- **YOUR INSTRUCTIONS**: Using the records below, give again exactly the lines from the line that contains "let work := List.filter repair_work ops in" through the line that contains "cp_addresses) work) <= 1", both ends included, and only those.

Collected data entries

(** The phases come in order.  Once Kubernetes is started or maintained, or
    nodes are cleaned, uncordoned, repaired or rebooted, the stored data has
    the current version, no node proxy needs work, etcd is bootstrapped and
    healthy; and in the phases after the start of Kubernetes the start has
    nothing left to do. *)
Theorem phases_in_order ops phase :
  DecideOps static now c cs constraints resources max = Ret (ops, phase) ->
  phase ∈ [PhaseK8sStart; PhaseEtcdMaintain; PhaseK8sMaintain; PhaseStopCP; PhaseUncordonNodes;
           PhaseRepairMachines; PhaseRebootNodes; PhaseCompleted] ->
  cs_ConfigVersion cs = ConfigVersion /\ riversOps c nf max = Ret []
  /\ EtcdBootstrapped nf = Ret true /\ es_IsHealthy (cs_Etcd cs) = true
  /\ (phase <> PhaseK8sStart -> k8sOps c nf cs max = Ret []).
Proof.
  intros Hd%DecideOps_decided Hphase.
  assert (past_etcd c cs max /\ (phase <> PhaseK8sStart -> k8sOps c nf cs max = Ret []))
    as [((Hver & Hr) & Hb & _ & Hh) Hk]; [|by split_and!].
  rewrite !elem_of_cons, elem_of_nil in Hphase.
  destruct Hd; try (exfalso; clear -Hphase; naive_solver discriminate);
    unfold past_maint, past_k8s in *; split; intros; tauto || congruence.
Qed.

(** C3: an API server that serves is never stopped at the expense of
    availability.  Whenever a restart of API servers is decided on, either
    every one of the restarted servers was stopped or unhealthy, or a single
    server is restarted and all control plane nodes are reachable with a
    healthy API server. *)
Theorem api_server_restarts ops phase nodes subnet params domain :
  DecideOps static now c cs constraints resources max = Ret (ops, phase) ->
  APIServerRestartOp nodes subnet params domain ∈ ops ->
  (forall n, n ∈ nodes -> api_down cs n)
  \/ exists n, nodes = [n] /\ n ∈ ControlPlanes (c_Nodes c)
        /\ forall m, m ∈ ControlPlanes (c_Nodes c) -> reachable c cs m /\ api_healthy cs m.
Proof.
  intros Hd%DecideOps_decided Ho. rewrite <- (NewNodeFilter_cp c cs).
  pose proof (decided_restart _ _ _ _ _ _ _ _ _ _ Hd Ho eq_refl) as Hk.
  assert (exists aops skip, api_decision c cs aops skip
            /\ APIServerRestartOp nodes subnet params domain ∈ aops) as (aops & skip & Ha & Hin).
  { apply k8sOps_decision in Hk as [Ha|(aops & rest & Ha & -> & Hrest)]; [by eauto|].
    apply elem_of_app in Ho as [Ho|Ho]; [by eauto|]. by destruct (Hrest _ Ho). }
  by apply (api_decision_restart c cs aops skip nodes subnet params domain).
Qed.
Lemma repair_loop_guard lim n m es r o a :
  repair_loop c cs nf now lim n m es = Ret r -> o ∈ fst r ->
  on_api (lim_apiServers lim) o = true -> a ∈ lim_rebootingApiServers lim ->
  address_of o = Some a.
Proof.
  revert n m r. induction es as [|e es IH]; intros n m r.
  { by intros [= <-] ?%elem_of_nil. }
  intros [->|[Hd|(r1 & r2 & Hn & Hg & Hr1 & Hr2 & ->)]]%repair_loop_cons Ho Hapi Ha;
    [by apply elem_of_nil in Ho|by eapply IH|].
  simpl in Ho. apply elem_of_app in Ho as [Ho|Ho]; [|by eapply IH].
  apply run_step_ops_of in Hr1 as [_ Ha1]. specialize (Ha1 o Ho). rewrite Ha1. f_equal.
  unfold on_api in Hapi. rewrite Ha1 in Hapi. unfold api_guard in Hg. rewrite Hapi in Hg.
  simpl in Hg. rewrite <- orb_assoc, orb_false_iff in Hg. symmetry.
  exact (rebooting_guard _ _ _ (proj2 Hg) Ha).
Qed.

(** The operators that work on a machine, as opposed to those that only
    update the queue. *)
Definition repair_work (o : Operator) : bool :=
  match o with
  | RepairDrainStartOp _ _ _ | RepairDrainTimeoutOp _ | RepairExecuteOp _ _ _ => true
  | _ => false
  end.
Definition cp_addresses : gset string := list_to_set (node_Address <$> ControlPlanes (c_Nodes c)).

Lemma first_loop_no_work servers o :
  o ∈ first_loop_ops c cs servers now -> repair_work o = false.
Proof.
  unfold first_loop_ops. rewrite list_elem_of_bind. intros (e & Ho & _). revert Ho.
  split_match; rewrite ?elem_of_nil, ?list_elem_of_singleton; first [by intros ->|done].
Qed.

Lemma repairOps_work ops b :
  repairOps c cs nf now = Ret (ops, b) ->
  exists r, repair_loop c cs nf now (repair_limits_of c cs nf now) 0 0
              (sortedEntries cs cp_addresses now) = Ret r
    /\ List.filter repair_work ops = List.filter repair_work (fst r).
Proof.
  unfold repairOps. intros Hd. go_inv Hd. exists v. split.
  - unfold cp_addresses. rewrite <- (NewNodeFilter_cp c cs). exact Hv.
  - rewrite List.filter_app.
    rewrite (proj2 (filterb_nil repair_work (first_loop_ops c cs _ now))); [done|].
    intros o. apply first_loop_no_work.
Qed.

Lemma filter_filter_le (p q : Operator -> bool) ops :
  len (List.filter p (List.filter q ops)) <= len (List.filter p ops).
Proof.
  unfold len. induction ops as [|o ops IH]; simpl; [lia|].
  destruct (q o); simpl; destruct (p o); simpl; lia.
Qed.

(** C21: repairs are limited.  In one decision no more machines are drained or
    repaired than [max_concurrent_repairs] allows, at most one of them is a
    control plane node, and none is while another control plane node that is named
    after its address is being rebooted ([repair_beside_reboot] shows that a host
    name hides the reboot). *)
Theorem repairs_limited ops :
  DecideOps static now c cs constraints resources max = Ret (ops, PhaseRepairMachines) ->
  let work := List.filter repair_work ops in
  len work <= Z.max 0 (default DefaultMaxConcurrentRepairs (rp_MaxConcurrentRepairs (c_Repair c)))
  /\ len (List.filter (on_api cp_addresses) work) <= 1
  /\ forall o n, o ∈ work -> on_api cp_addresses o = true ->
       n ∈ ControlPlanes (c_Nodes c) -> Nodename n = node_Address n ->
       rebootProcessing cs (node_Address n) = true ->
       address_of o = Some (node_Address n).
Proof.
  intros Hd%DecideOps_decided.
  assert (ops = [] \/ repairOps c cs nf now = Ret (ops, true)) as [->|Hr]
    by (inversion Hd; auto).
  { unfold len. simpl. split_and!; [lia|lia|]. by intros o n ?%elem_of_nil. }
  apply repairOps_work in Hr as (r & Hr & ->).
  assert (lim_apiServers (repair_limits_of c cs nf now) = cp_addresses) as Hcp.
  { unfold cp_addresses. rewrite <- (NewNodeFilter_cp c cs). done. }
  destruct (repair_loop_bounds _ _ _ _ _ Hr) as [Hlen Hapi]. rewrite Hcp in Hapi. simpl in Hlen.
  split_and!.
  - pose proof (filterb_length_le repair_work (fst r)). unfold len in *. lia.
  - pose proof (filter_filter_le (on_api cp_addresses) repair_work (fst r)). lia.
  - intros o n [Ho _]%elem_of_filterb Hon Hn Hname Hb. rewrite <- Hcp in Hon.
    apply (repair_loop_guard _ _ _ _ _ _ _ Hr Ho Hon). simpl.
    rewrite elem_of_list_to_set, (NewNodeFilter_cp c cs).
    apply list_elem_of_fmap_2, elem_of_filterb. by rewrite Hname.
Qed.

(** ** etcd and repairs *)
Lemma count_in_sync_spec l k k' :
  count_in_sync nf l k = Ret (Some k') ->
  k' = k + len (List.filter snd l)
  /\ forall a, (a, false) ∈ l -> exists n st, n ∈ c_Nodes c /\ node_Address n = a
       /\ node_ControlPlane n = true /\ cs_NodeStatuses cs !! a = Some st
       /\ ns_SSHConnected st = false.
Proof.
  revert k. induction l as [|[a b] l IH]; intros k Hd; cbn [count_in_sync] in Hd.
  { injection Hd as <-. unfold len. simpl. split; [lia|]. by intros a ?%elem_of_nil. }
  destruct b.
  { apply IH in Hd as [-> Hin]. split; [unfold len; simpl; lia|].
    intros a' [?|?]%elem_of_cons; [done|auto]. }
  destruct (nf_nodeMap nf !! a) as [n|] eqn:Hn; [|done].
  destruct (node_ControlPlane n) eqn:Hcp; [|done]. simpl in Hd.
  apply NewNodeFilter_nodeMap in Hn as [Hn <-].
  apply bind_Ret_inv in Hd as (st & Hst & Hd). rewrite nodeStatus_nf in Hst.
  destruct (cs_NodeStatuses cs !! node_Address n) as [st'|] eqn:Hs; [|done].
  injection Hst as ->. destruct (ns_SSHConnected st) eqn:Hssh; [done|].
  apply IH in Hd as [-> Hin]. split; [done|].
  intros a' [[= ->]|?]%elem_of_cons; [|auto]. exists n, st. done.
Qed.

Lemma EtcdIsGoodForRepair_spec k :
  EtcdIsGoodForRepair nf k = Ret true ->
  let es := cs_Etcd cs in
  es_IsHealthy es = true
  /\ k - 1 <= len (List.filter snd (map_to_list (es_InSyncMembers es)))
  /\ forall a, es_InSyncMembers es !! a = Some false -> exists n st, n ∈ c_Nodes c
       /\ node_Address n = a /\ node_ControlPlane n = true
       /\ cs_NodeStatuses cs !! a = Some st /\ ns_SSHConnected st = false.
Proof.
  unfold EtcdIsGoodForRepair. rewrite NewNodeFilter_status. cbv zeta.
  destruct (es_IsHealthy _); [|done]. simpl.
  intros ([k'|] & Hc & Hd)%bind_Ret_inv; [|done]. injection Hd as Hle%Z.leb_le.
  apply count_in_sync_spec in Hc as [-> Hin]. split; [done|]. split.
  - unfold len in *. rewrite <- range_perm. lia.
  - intros a Ha. apply Hin. by apply elem_of_range.
Qed.

(** Machines are only repaired, and repair entries only updated, while
    etcd is healthy with members in sync on all but one of the control plane
    nodes it should have, and the only members out of sync are on control
    plane nodes that cannot be reached. *)
Theorem repair_needs_etcd ops o :
  DecideOps static now c cs constraints resources max = Ret (ops, PhaseRepairMachines) ->
  o ∈ ops ->
  let es := cs_Etcd cs in
  es_IsHealthy es = true
  /\ ControlPlaneCount constraints - 1 <= len (List.filter snd (map_to_list (es_InSyncMembers es)))
  /\ forall a, es_InSyncMembers es !! a = Some false -> exists n st, n ∈ c_Nodes c
       /\ node_Address n = a /\ node_ControlPlane n = true
       /\ cs_NodeStatuses cs !! a = Some st /\ ns_SSHConnected st = false.
Proof.
  intros Hd%DecideOps_decided Ho. apply EtcdIsGoodForRepair_spec.
  inversion Hd; subst; [by apply elem_of_nil in Ho|done].
Qed.

(** ** A disabled repair queue *)
Definition starts_repair (o : Operator) : bool :=
  match o with RepairDrainStartOp _ _ _ | RepairExecuteOp _ _ _ => true | _ => false end.

Lemma run_step_disabled fuel lim e r o :
  rps_Enabled (cs_RepairQueue cs) = false ->
  run_step fuel c cs nf now lim e = Ret r -> o ∈ fst r -> starts_repair o = false.
Proof.
  intros Hen. revert e r. induction fuel as [|fuel IH]; intros e r Hd; cbn [run_step] in Hd;
    rewrite Hen in Hd; cbn [negb] in Hd; go_inv_cases Hd; simpl; eauto;
    rewrite ?list_elem_of_singleton, ?elem_of_nil; first [by intros ->|done].
Qed.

- **RESULT OF THIS TASK**:
  let work := List.filter repair_work ops in
  len work <= Z.max 0 (default DefaultMaxConcurrentRepairs (rp_MaxConcurrentRepairs (c_Repair c)))
  /\ len (List.filter (on_api cp_addresses) work) <= 1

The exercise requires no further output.